For the entries below, the expected answer is the line with "assert (Some a", the line with "intros Heq. assert", and every line between them, exactly as written, and nothing more.

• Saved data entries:
· · · · · · ·

(* ===== verification/Identity.v ===== *)
(** Identities of the durable execution kernel (durable-execution/src/identity.rs
    and the outcome type of workflow.rs): executions, hosts, activities,
    attempts, and the rendered identity of a logical activity. *)

From Stdlib Require Import Strings.Byte Strings.Ascii.
From S2P Require Import Prelude Types.

Set Default Goal Selector "!".
Delimit Scope char_scope with char.

(** [ExactBytes] wraps a byte vector; [ExecutionId] and [HostEpoch] are byte
    arrays of length 16; counters and bounds are [u64]; versions [u32]. *)
Abbreviation ExactBytes := (list Byte.byte) (only parsing).
Abbreviation ExecutionId := (list Byte.byte) (only parsing).
Abbreviation HostEpoch := (list Byte.byte) (only parsing).
Abbreviation ActivitySequence := Z (only parsing).

Definition bytes_len (b : ExactBytes) : Z := Z.of_nat (length b).

Record ExecutionSpec := mkExecutionSpec {
  execution_id : ExecutionId;
  workflow_input : ExactBytes;
  max_terminal_payload_bytes : Z;
}.
#[export] Instance ExecutionSpec_eq_dec : EqDecision ExecutionSpec.
Proof. solve_decision. Defined.

Inductive IdentityError := EmptyActivityName | ZeroActivityVersion | ZeroAttemptCounter.

Record ActivityName := mkActivityName { an_name : string; an_version : Z }.
#[export] Instance ActivityName_eq_dec : EqDecision ActivityName.
Proof. solve_decision. Defined.

Definition activity_name_new (name : string) (version : Z) : result IdentityError ActivityName :=
  reject_if (bool_decide (name = "")) EmptyActivityName;;
  reject_if (version =? 0) ZeroActivityVersion;;
  Ok (mkActivityName name version).

Record ActivitySpec := mkActivitySpec {
  as_name : ActivityName;
  as_input : ExactBytes;
  max_result_bytes : Z;
}.
#[export] Instance ActivitySpec_eq_dec : EqDecision ActivitySpec.
Proof. solve_decision. Defined.

Record AttemptId := mkAttemptId { host_epoch : HostEpoch; counter : Z }.
#[export] Instance AttemptId_eq_dec : EqDecision AttemptId.
Proof. solve_decision. Defined.

Definition attempt_id_new (host_epoch : HostEpoch) (counter : Z) : result IdentityError AttemptId :=
  reject_if (counter =? 0) ZeroAttemptCounter;;
  Ok (mkAttemptId host_epoch counter).

(** The wire types of [ActivityName] and [AttemptId] are decoded field by
    field and re-validated by their constructors. *)
Definition activity_name_from_wire (name : string) (version : Z) : result IdentityError ActivityName :=
  activity_name_new name version.
Definition attempt_id_from_wire (host_epoch : HostEpoch) (counter : Z) : result IdentityError AttemptId :=
  attempt_id_new host_epoch counter.

Record LogicalActivityId := mkLogicalActivityId {
  la_execution_id : ExecutionId;
  la_sequence : ActivitySequence;
  la_spec : ActivitySpec;
}.
#[export] Instance LogicalActivityId_eq_dec : EqDecision LogicalActivityId.
Proof. solve_decision. Defined.

Inductive TerminalOutcome := Succeeded (payload : ExactBytes) | FailedWith (payload : ExactBytes).
#[export] Instance TerminalOutcome_eq_dec : EqDecision TerminalOutcome.
Proof. solve_decision. Defined.

Definition outcome_payload (o : TerminalOutcome) : ExactBytes :=
  match o with Succeeded p | FailedWith p => p end.

(** ** Rendering *)

Definition hex_digit (n : N) : Ascii.ascii :=
  if (n <? 10)%N then Ascii.ascii_of_N (48 + n) else Ascii.ascii_of_N (87 + n).

(** [{byte:02x}]. *)
Definition hex_byte (b : Byte.byte) : string :=
  let n := Byte.to_N b in
  String (hex_digit (n / 16)) (String (hex_digit (n mod 16)) EmptyString).

Fixpoint push_hex (bytes : list Byte.byte) : string :=
  match bytes with
  | [] => ""
  | b :: bytes => hex_byte b +:+ push_hex bytes
  end.

Definition string_bytes (s : string) : list Byte.byte := String.list_byte_of_string s.

Definition execution_id_to_string (id : ExecutionId) : string := "execution:" +:+ push_hex id.
Definition host_epoch_to_string (h : HostEpoch) : string := "host:" +:+ push_hex h.
Definition activity_name_to_string (n : ActivityName) : string := an_name n +:+ "@v" +:+ pretty (an_version n).
Definition attempt_id_to_string (a : AttemptId) : string :=
  "attempt:" +:+ push_hex (host_epoch a) +:+ ":" +:+ pretty (counter a).

(** The rendering writes the name's byte length, so it is computed from the
    bytes, not the characters. *)
Definition to_external_id (id : LogicalActivityId) : string :=
  let name_bytes := string_bytes (an_name (as_name (la_spec id))) in
  let input := as_input (la_spec id) in
  "logical:v2:" +:+ push_hex (la_execution_id id) +:+ ":" +:+ pretty (la_sequence id) +:+ ":" +:+
  pretty (bytes_len name_bytes) +:+ ":" +:+ push_hex name_bytes +:+ ":" +:+
  pretty (an_version (as_name (la_spec id))) +:+ ":" +:+ pretty (bytes_len input) +:+ ":" +:+
  push_hex input +:+ ":" +:+ pretty (max_result_bytes (la_spec id)).

Example external_id_example :
  to_external_id (mkLogicalActivityId [Byte.x0a; Byte.xff] 3 (mkActivitySpec (mkActivityName "ab" 2) [Byte.x01] 64))
  = "logical:v2:0aff:3:2:6162:2:1:01:64".
Proof. vm_compute. reflexivity. Qed.

(** ** The rendering is unambiguous *)

Lemma string_app_assoc (a b c : string) : (a +:+ b) +:+ c = a +:+ (b +:+ c).
Proof. induction a as [|x a IH]; [done|]. change (String x ((a +:+ b) +:+ c) = String x (a +:+ (b +:+ c))). by rewrite IH. Qed.

Definition plain_field (s : string) : Prop := Forall (λ c, c ≠ ":"%char) (String.list_ascii_of_string s).

Lemma field_split a a' r r' :
  plain_field a → plain_field a' → a +:+ ":" +:+ r = a' +:+ ":" +:+ r' → a = a' ∧ r = r'.
Proof.
  unfold plain_field. revert a'. induction a as [|c a IH]; intros a' Ha Ha'; destruct a' as [|c' a']; simpl in *.
  - intros Heq. injection Heq as Heq. split; [done|exact Heq].
  - intros Heq. injection Heq as Hc _. apply Forall_cons in Ha' as [? _]. congruence.
  - intros Heq. injection Heq as Hc _. apply Forall_cons in Ha as [? _]. congruence.
  - apply Forall_cons in Ha as [_ Ha], Ha' as [_ Ha']. intros Heq. injection Heq as -> Heq.
    destruct (IH a' Ha Ha' Heq) as [-> ->]. done.
Qed.

Lemma list_ascii_app a b :
  String.list_ascii_of_string (a +:+ b) = String.list_ascii_of_string a ++ String.list_ascii_of_string b.
Proof. induction a as [|c a IH]; simpl; [done|]. f_equal. exact IH. Qed.

Lemma plain_field_app a b : plain_field a → plain_field b → plain_field (a +:+ b).
Proof. unfold plain_field. rewrite list_ascii_app. intros. by apply Forall_app. Qed.

Lemma hex_byte_plain b : plain_field (hex_byte b).
Proof. unfold plain_field. destruct b; vm_compute; repeat constructor; discriminate. Qed.

Lemma hex_digit_inj (n m : N) : (n < 16 → m < 16 → hex_digit n = hex_digit m → n = m)%N.
Proof.
  intros Hn Hm. unfold hex_digit.
  destruct (N.ltb_spec n 10), (N.ltb_spec m 10); intros Heq%(f_equal Ascii.N_of_ascii);
    rewrite !Ascii.N_ascii_embedding in Heq by lia; lia.
Qed.

Lemma hex_byte_inj : Inj (=) (=) hex_byte.
Proof.
  assert (∀ b, Byte.to_N b = ((Byte.to_N b / 16) * 16 + Byte.to_N b mod 16)%N) as Hdiv.
  { intros b. pose proof (N.div_mod (Byte.to_N b) 16). lia. }
  intros a b Hab. unfold hex_byte in Hab. injection Hab as H1 H2.
  assert (∀ c, Byte.to_N c < 256)%N as Hlt by (intros c; pose proof (Byte.to_N_bounded c); lia).
  apply hex_digit_inj in H1; [|apply N.Div0.div_lt_upper_bound; specialize (Hlt a); lia
                     |apply N.Div0.div_lt_upper_bound; specialize (Hlt b); lia].
  apply hex_digit_inj in H2; [|by apply N.mod_lt..].
  assert (Byte.to_N a = Byte.to_N b) as HN by (rewrite (Hdiv a), (Hdiv b); congruence).
  assert (Some a = Some b) as [= ->]; [|done]. by rewrite <-!Byte.of_to_N, HN.
Qed.

Lemma push_hex_plain l : plain_field (push_hex l).
Proof. induction l as [|b l IH]; simpl; [constructor|]. apply plain_field_app; [apply hex_byte_plain|done]. Qed.

Lemma push_hex_inj : Inj (=) (=) push_hex.
Proof.
  intros l. induction l as [|b l IH]; intros [|b' l']; simpl; [done|by destruct b'|by destruct b|].
  intros Heq. assert (hex_byte b = hex_byte b' ∧ push_hex l = push_hex l') as [Hb%hex_byte_inj Hl%IH].
  { unfold hex_byte in *. injection Heq as H1 H2 H3. rewrite H1, H2. split; [done|exact H3]. }
  by subst.
Qed.

Lemma pretty_N_go_plain n s : plain_field s → plain_field (pretty_N_go n s).
Proof.
  revert s. induction (N.lt_wf_0 n) as [n _ IH]; intros s Hs.
  destruct (decide (0 < n)%N) as [Hn|Hn].
  - rewrite pretty_N_go_step by done. apply IH; [apply N.div_lt; lia|].
    constructor; [|exact Hs]. unfold pretty_N_char. repeat case_match; discriminate.
  - assert (n = 0%N) as -> by lia. by rewrite pretty_N_go_0.
Qed.

Lemma pretty_Z_plain (z : Z) : plain_field (pretty z).
Proof.
  assert (∀ n : N, plain_field (pretty n)) as HN.
  { intros n. unfold pretty, pretty_N. case_decide; [repeat constructor; discriminate|].
    apply pretty_N_go_plain. constructor. }
  unfold pretty, pretty_Z. destruct z; [apply (HN 0%N)|apply HN|].
  apply (plain_field_app "-"); [repeat constructor; discriminate|apply HN].
Qed.

Lemma string_bytes_inj : Inj (=) (=) string_bytes.
Proof.
  intros s t Heq. rewrite <-(String.string_of_list_byte_of_string s), <-(String.string_of_list_byte_of_string t).
  unfold string_bytes in Heq. by rewrite Heq.
Qed.

Create HintDb fields.
#[export] Hint Resolve push_hex_plain pretty_Z_plain : fields.

(** The external identity of a logical activity determines the activity:
    execution, position, name, version, input bytes and result bound. *)
Theorem to_external_id_inj : Inj (=) (=) to_external_id.
Proof.
  intros [e1 q1 [[n1 v1] i1 m1]] [e2 q2 [[n2 v2] i2 m2]]. unfold to_external_id; cbn [la_execution_id la_sequence la_spec as_name as_input max_result_bytes an_name an_version].
  intros Heq. injection Heq as Heq.
  apply field_split in Heq as [->%push_hex_inj Heq]; [|auto with fields..].
  apply field_split in Heq as [->%(inj pretty) Heq]; [|auto with fields..].
  apply field_split in Heq as [_ Heq]; [|auto with fields..].
  apply field_split in Heq as [->%push_hex_inj%string_bytes_inj Heq]; [|auto with fields..].
  apply field_split in Heq as [->%(inj pretty) Heq]; [|auto with fields..].
  apply field_split in Heq as [_ Heq]; [|auto with fields..].
  apply field_split in Heq as [->%push_hex_inj Heq]; [|auto with fields..].
  apply (inj pretty) in Heq as ->. done.
Qed.

(** Validated names and attempts: what the constructors, and so the decoders,
    let through. *)
Lemma activity_name_new_Ok name version n :
  activity_name_new name version = Ok n ↔ n = mkActivityName name version ∧ name ≠ "" ∧ version ≠ 0.
Proof.
  unfold activity_name_new. case_bool_decide; simpl; [split; [done|naive_solver]|].
  destruct (Z.eqb_spec version 0); simpl; naive_solver.
Qed.

Lemma attempt_id_new_Ok h c a : attempt_id_new h c = Ok a ↔ a = mkAttemptId h c ∧ c ≠ 0.
Proof. unfold attempt_id_new. destruct (Z.eqb_spec c 0); simpl; naive_solver. Qed.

· · · · · · ·

• EXERCISE ANSWER:
  assert (Some a = Some b) as [= ->]; [|done]. by rewrite <-!Byte.of_to_N, HN.
Qed.

Lemma push_hex_plain l : plain_field (push_hex l).
Proof. induction l as [|b l IH]; simpl; [constructor|]. apply plain_field_app; [apply hex_byte_plain|done]. Qed.

Lemma push_hex_inj : Inj (=) (=) push_hex.
Proof.
  intros l. induction l as [|b l IH]; intros [|b' l']; simpl; [done|by destruct b'|by destruct b|].
  intros Heq. assert (hex_byte b = hex_byte b' ∧ push_hex l = push_hex l') as [Hb%hex_byte_inj Hl%IH].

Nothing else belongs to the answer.